Your goal:
Match the word "pretty". Return each line of the data below where it appears.

Exercise inputs:

(* ===== verification/AgentAuth.v ===== *)
(** Requests that agents sign (crate [agent-auth]): the canonical form of their
    parameters, the message that is signed, EVM personal signatures, the time window
    of a request, and the stores that admit a request only once.

    Curve arithmetic and hashing are the parameters [Secp256k1], the [hex] crate's
    decoder [HexDecode], serde's printer [JsonText] and chrono's [DateTimeText].
    Bytes are numbers below 256. Times are milliseconds, so what chrono compares
    below a millisecond is not seen; an expiry of [i64::MIN], on which
    [Duration::milliseconds] panics, counts as a very small number. *)

From stdpp Require Import base tactics option list gmap strings pretty.
From Stdlib Require Import NArith ZArith Lia Ascii.
From S2P Require Import Prelude.
From S2P Require Import Text.
From S2P Require Import Domain.
From S2P Require Import Ambient.
From S2P Require Import LedgerStore.
From S2P Require Import JsonRpc.

Local Open Scope N_scope.

Inductive AuthError :=
| RequestExpired | RequestFromFuture | Serialization (message : string)
| InvalidEthereumSignature | EthereumSignatureRecoveryFailed | EthereumAddressMismatch
| ReplayDetected | ReplayStoreUnavailable | IdempotencyKeyConflict | IdempotencyStoreUnavailable.

Definition auth_error_text (e : AuthError) : string :=
  match e with
  | RequestExpired => "request expired"
  | RequestFromFuture => "request timestamp too far in future"
  | Serialization m => "serialization error: " +:+ m
  | InvalidEthereumSignature => "invalid ethereum signature"
  | EthereumSignatureRecoveryFailed => "ethereum signature recovery failed"
  | EthereumAddressMismatch => "ethereum address mismatch"
  | ReplayDetected => "replay request detected"
  | ReplayStoreUnavailable => "replay store unavailable"
  | IdempotencyKeyConflict => "idempotency key already consumed"
  | IdempotencyStoreUnavailable => "idempotency store unavailable"
  end.

Record ReplayNonceKey := mkReplayNonceKey {
  rn_agent_id : AgentId;
  rn_request_id : RequestId;
  rn_request_nonce : string;
}.
#[export] Instance ReplayNonceKey_eq_dec : EqDecision ReplayNonceKey.
Proof. solve_decision. Defined.
#[export] Program Instance ReplayNonceKey_countable : Countable ReplayNonceKey :=
  inj_countable' (λ k, (rn_agent_id k, rn_request_id k, rn_request_nonce k))
    (λ '(a, r, n), mkReplayNonceKey a r n) _.
Next Obligation. by intros []. Qed.

Record ActionIdempotencyKey := mkIdempotencyKey {
  ik_room_id : RoomId;
  ik_hand_id : HandId;
  ik_seat_id : SeatId;
  ik_action_seq : ActionSeq;
}.
#[export] Instance ActionIdempotencyKey_eq_dec : EqDecision ActionIdempotencyKey.
Proof. solve_decision. Defined.
#[export] Program Instance ActionIdempotencyKey_countable : Countable ActionIdempotencyKey :=
  inj_countable' (λ k, (ik_room_id k, ik_hand_id k, ik_seat_id k, ik_action_seq k))
    (λ '(r, h, s, a), mkIdempotencyKey r h s a) _.
Next Obligation. by intros []. Qed.

Record SignedRequestMeta := mkMeta {
  rm_request_id : RequestId;
  rm_request_nonce : string;
  rm_request_ts : DateTime;
  rm_request_expiry_ms : Z;
  rm_signature_pubkey_id : string;
  rm_signature : string;
}.

Record SigningMessageInput := mkSigningInput {
  sm_method : string;
  sm_session_id : SessionId;
  sm_room_id : option RoomId;
  sm_hand_id : option string;
  sm_action_seq : option N;
  sm_params : Json;
  sm_meta : SignedRequestMeta;
}.

Record SeatKeyBindingClaim := mkBindingClaim {
  kb_agent_id : option AgentId;
  kb_session_id : option SessionId;
  kb_room_id : RoomId;
  kb_seat_id : SeatId;
  kb_seat_address : string;
  kb_card_encrypt_pubkey : string;
  kb_request_verify_pubkey : string;
  kb_key_algo : string;
  kb_issued_at : DateTime;
  kb_expires_at : option DateTime;
}.

(** ** Stores that admit a key once *)

Class ReplayNonceStore (W : Type) := { consume_nonce_once : ReplayNonceKey → M W AuthError unit }.
Class ActionIdempotencyStore (W : Type) := {
  consume_key_once : ActionIdempotencyKey → M W AuthError unit;
}.

(** [seen.lock()?; if !seen.insert(key) { return Err(..) }] *)
Definition consume_once {K} `{Countable K} (unavailable conflict : AuthError) (key : K)
    : M (Mutex (gset K)) AuthError unit :=
  seen ← get;
  keys ← lift_result (result_map_err (λ _, unavailable) (lock seen));
  if bool_decide (key ∈ keys) then throw conflict
  else modify (λ seen, store seen ({[key]} ∪ keys)).

Definition InMemoryReplayNonceStore : Type := Mutex (gset ReplayNonceKey).
#[export] Instance in_memory_replay : ReplayNonceStore InMemoryReplayNonceStore := {
  consume_nonce_once := consume_once ReplayStoreUnavailable ReplayDetected;
}.
Definition InMemoryActionIdempotencyStore : Type := Mutex (gset ActionIdempotencyKey).
#[export] Instance in_memory_idempotency : ActionIdempotencyStore InMemoryActionIdempotencyStore := {
  consume_key_once := consume_once IdempotencyStoreUnavailable IdempotencyKeyConflict;
}.

Definition consume_replay_nonce {W} `{ReplayNonceStore W} (agent_id : AgentId)
    (meta : SignedRequestMeta) : M W AuthError unit :=
  consume_nonce_once (mkReplayNonceKey agent_id (rm_request_id meta) (rm_request_nonce meta)).
Definition consume_action_idempotency_key {W} `{ActionIdempotencyStore W} (room_id : RoomId)
    (hand_id : HandId) (seat_id : SeatId) (action_seq : ActionSeq) : M W AuthError unit :=
  consume_key_once (mkIdempotencyKey room_id hand_id seat_id action_seq).

(** ** The time window *)

Definition validate_request_window (now request_ts : DateTime)
    (expiry_ms future_skew_tolerance_ms : Z) : result AuthError unit :=
  if (future_skew_tolerance_ms <? Z.of_N request_ts - Z.of_N now)%Z then Err RequestFromFuture
  else if (expiry_ms <? Z.of_N now - Z.of_N request_ts)%Z then Err RequestExpired
  else Ok tt.

(** ** Canonical parameters *)

(** [BTreeMap::insert] and [collect] on the sorted list of entries. *)
Fixpoint btree_insert {A} (k : string) (v : A) (m : list (string * A)) : list (string * A) :=
  match m with
  | [] => [(k, v)]
  | (k', v') :: m' =>
      match String.compare k k' with
      | Lt => (k, v) :: m
      | Eq => (k, v) :: m'
      | Gt => (k', v') :: btree_insert k v m'
      end
  end.
Definition btree_collect {A} (entries : list (string * A)) : list (string * A) :=
  foldl (λ m e, btree_insert (fst e) (snd e) m) [] entries.

(** [serde_json::Map] is an ordered map itself. *)
Fixpoint canonicalize_json (value : Json) : Json :=
  match value with
  | JObj map =>
      let sorted := btree_collect (List.map (λ e, (fst e, canonicalize_json (snd e))) map) in
      JObj (btree_collect sorted)
  | JArr items => JArr (List.map canonicalize_json items)
  | _ => value
  end.

(** [serde_json::to_string] on a value, [DateTime::to_rfc3339]. *)
Class JsonText := { json_to_string : Json → result string string }.
Class DateTimeText := { to_rfc3339 : DateTime → string }.

Section Messages.
Context {UT : UuidText} {JT : JsonText} {DT : DateTimeText}.

Definition canonical_params_json (params : Json) : result AuthError string :=
  result_map_err Serialization (json_to_string (canonicalize_json params)).

(** [format!("name={}|", value)] *)
Definition field (name value : string) : string := name +:+ "=" +:+ value.

Definition build_signing_message (input : SigningMessageInput) : result AuthError string :=
  canonical_params ← canonical_params_json (sm_params input);
  let meta := sm_meta input in
  mret (field "method" (sm_method input)
        +:+ "|" +:+ field "session_id" (uuid_text (sm_session_id input))
        +:+ "|" +:+ field "room_id" (from_option uuid_text "" (sm_room_id input))
        +:+ "|" +:+ field "hand_id" (default "" (sm_hand_id input))
        +:+ "|" +:+ field "action_seq" (from_option pretty "" (sm_action_seq input))
        +:+ "|" +:+ field "params" canonical_params
        +:+ "|" +:+ field "request_id" (uuid_text (rm_request_id meta))
        +:+ "|" +:+ field "request_nonce" (rm_request_nonce meta)
        +:+ "|" +:+ field "request_ts" (to_rfc3339 (rm_request_ts meta))
        +:+ "|" +:+ field "request_expiry_ms" (pretty (rm_request_expiry_ms meta)))%string.

Definition build_seat_key_binding_message (claim : SeatKeyBindingClaim) : string :=
  (field "room_id" (uuid_text (kb_room_id claim))
   +:+ "|" +:+ field "seat_id" (pretty (kb_seat_id claim))
   +:+ "|" +:+ field "seat_address" (kb_seat_address claim)
   +:+ "|" +:+ field "card_encrypt_pubkey" (kb_card_encrypt_pubkey claim)
   +:+ "|" +:+ field "request_verify_pubkey" (kb_request_verify_pubkey claim)
   +:+ "|" +:+ field "key_algo" (kb_key_algo claim)
   +:+ "|" +:+ field "issued_at" (to_rfc3339 (kb_issued_at claim))
   +:+ "|" +:+ field "expires_at" (from_option to_rfc3339 "" (kb_expires_at claim))
   +:+ "|" +:+ field "agent_id" (from_option uuid_text "" (kb_agent_id claim))
   +:+ "|" +:+ field "session_id" (from_option uuid_text "" (kb_session_id claim)))%string.
End Messages.

(** ** Signatures *)

(** Of the crates [k256] and [sha3]. *)
Class Secp256k1 := {
  SigningKey : Type;
  VerifyingKey : Type;
  Signature : Type;
  RecoveryId : Type;
  verifying_key : SigningKey → VerifyingKey;
  encoded_point : VerifyingKey → list N;
  signature_of_bytes : list N → option Signature;
  signature_to_bytes : Signature → list N;
  recovery_id_of_byte : N → option RecoveryId;
  recovery_id_to_byte : RecoveryId → N;
  sign_prehash_recoverable : SigningKey → list N → option (Signature * RecoveryId);
  recover_from_prehash : list N → Signature → RecoveryId → option VerifyingKey;
  keccak256 : list N → list N;
}.
(** [<Vec<u8>>::from_hex] of the crate [hex]. *)
Class HexDecode := { from_hex : string → option (list N) }.

Definition bytes_of_string (s : string) : list N := map N_of_ascii (String.list_ascii_of_string s).

(** [trim_start_matches("0x")]: every repetition of the prefix goes. *)
Fixpoint strip_all_0x (s : string) : string :=
  match s with
  | String a (String b rest) =>
      if Ascii.eqb a "0" && Ascii.eqb b "x" then strip_all_0x rest else s
  | _ => s
  end.

Definition normalize_evm_address (address : string) : string := to_ascii_lowercase (trim address).

Section Signatures.
Context {SK : Secp256k1} {HD : HexDecode} {UT : UuidText} {JT : JsonText} {DT : DateTimeText}.

Definition personal_prefix : string :=
  String (ascii_of_N 25) ("Ethereum Signed Message:" +:+ String (ascii_of_N 10) EmptyString).

Definition evm_personal_sign_hash (message : list N) : list N :=
  keccak256 (bytes_of_string (personal_prefix +:+ pretty (N.of_nat (length message))) ++ message).

Definition evm_address_from_secp256k1_verifying_key (key : VerifyingKey) : string :=
  "0x" +:+ hex_encode (drop 12 (keccak256 (drop 1 (encoded_point key)))).

Definition verify_evm_personal_signature (expected_address : string) (message : list N)
    (signature_hex : string) : result AuthError unit :=
  sig_bytes ← ok_or InvalidEthereumSignature (from_hex (strip_all_0x (trim signature_hex)));
  if negb (length sig_bytes =? 65)%nat then Err InvalidEthereumSignature
  else
    sig ← ok_or InvalidEthereumSignature (signature_of_bytes (take 64 sig_bytes));
    let v := nth 64 sig_bytes 0 in
    let v := if 27 <=? v then sat_sub v 27 else v in
    recid ← ok_or InvalidEthereumSignature (recovery_id_of_byte v);
    key ← ok_or EthereumSignatureRecoveryFailed
            (recover_from_prehash (evm_personal_sign_hash message) sig recid);
    let recovered := evm_address_from_secp256k1_verifying_key key in
    if negb (String.eqb (normalize_evm_address recovered) (normalize_evm_address expected_address))
    then Err EthereumAddressMismatch
    else Ok tt.

Definition sign_evm_personal_message_secp256k1 (signing_key : SigningKey) (message : list N)
    : result AuthError string :=
  sig ← ok_or InvalidEthereumSignature
          (sign_prehash_recoverable signing_key (evm_personal_sign_hash message));
  mret ("0x" +:+ hex_encode (signature_to_bytes (fst sig) ++ [recovery_id_to_byte (snd sig)])).

Definition verify_seat_key_binding_proof_evm (claim : SeatKeyBindingClaim)
    (proof_signature_hex : string) : result AuthError unit :=
  verify_evm_personal_signature (kb_seat_address claim)
    (bytes_of_string (build_seat_key_binding_message claim)) proof_signature_hex.
End Signatures.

Answer section:
From stdpp Require Import base tactics option list gmap strings pretty.
        +:+ "|" +:+ field "action_seq" (from_option pretty "" (sm_action_seq input))
        +:+ "|" +:+ field "request_expiry_ms" (pretty (rm_request_expiry_ms meta)))%string.
   +:+ "|" +:+ field "seat_id" (pretty (kb_seat_id claim))
  keccak256 (bytes_of_string (personal_prefix +:+ pretty (N.of_nat (length message))) ++ message).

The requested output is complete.